Vaginal agenesis is an anatomical abnormality of the vagina that involves the complete or partial absence of the vagina. The sexual organs may be present or absent, depending upon the case. This condition can cause problems if a uterus is still present, as the woman will undergo menstruation but the blood will not be able to leave the body. This condition can also make it impossible for a woman to experience vaginal intercourse. Many patients suffering from this condition will undergo surgery to have a vagina created using folds of skin. This will allow the patient to engage in sexual intercourse, and it allows women with uteruses present to bear children.

Vaginal atresia is another anatomical abnormality of the vagina that involves the partial or complete absence of the vagina. The vulva may and ovaries may be present, so the condition may not be recognised until menstruation doesn’t occur. Surgery may be necessary to allow the blood to leave the body. If this doesn’t happen, it can potentially lead to serious difficulties.

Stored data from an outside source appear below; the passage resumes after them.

(** Lines 177-185, inside a block comment. *)
Definition scan_comment (st : scan_state) (line : str) : result parse_error scan_state :=
  match find ⟪"*/"⟫ line with
  | Some p =>
      let rest := strip (drop (p + 2) line) in
      if bool_decide (0 < length rest)
      then Err (ExtraAfterClose rest (lineno st))
      else Ok (set_comment st false)
  | None => Ok st
  end.

(** The body of the [for] loop (lines 173-218). *)
Definition scan_line (st : scan_state) (raw : str) : result parse_error scan_state :=
  let st := set_lineno st (S (lineno st)) in
  let line := strip raw in
  if bool_decide (length line ≤ 0) then Ok st
  else if multiline_comment st then scan_comment st line
  else scan_code st line.

Fixpoint scan_lines (st : scan_state) (lines : list str) : result parse_error scan_state :=
  match lines with
  | [] => Ok st
  | l :: ls => scan_line st l ≫= λ st', scan_lines st' ls
  end.

(** ** Reading the file *)

(** Universal newlines: [\r\n] and [\r] read as [\n]. *)
Fixpoint translate_newlines (s : str) : str :=
  match s with
  | c :: s' =>
      if bool_decide (c = cr) then
        match s' with
        | d :: s'' => if bool_decide (d = nl) then nl :: translate_newlines s''
                      else nl :: translate_newlines s'
        | [] => [nl]
        end
      else c :: translate_newlines s'
  | [] => []
  end.

Fixpoint split_lines (cur : str) (s : str) : list str :=
  match s with
  | [] => if bool_decide (cur = []) then [] else [cur]
  | c :: s' =>
      if bool_decide (c = nl) then (cur ++ [nl]) :: split_lines [] s'
      else split_lines (cur ++ [c]) s'
  end.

Mullerian aplasia is an anatomical abnormality of the vagina that is similar to vaginal atresia in that the ovaries and vulva may be present and functioning, but the uterus and top of the vagina are absent. This can cause similar complications to those mentioned before, and must often be treated in a similar way.

The aforementioned conditions are all similar in nature, all involving the absence of sexual organs in a woman’s body. The final most commonly found anatomical abnormality of the vagina is called a transverse vaginal septum. This condition involves a blockage in the vagina created by tissue that formed while the embryo developed. This condition is often not as serious as the previously mentioned anatomical abnormalities of the vagina, as it does not prevent menstruation or any other functions of the vagina. It can cause problems during sexual intercourse, childbirth and when inserting a tampon. Because of this, most women experiencing this condition will undergo surgery to have the blockage removed, to allow them to lead a normal life.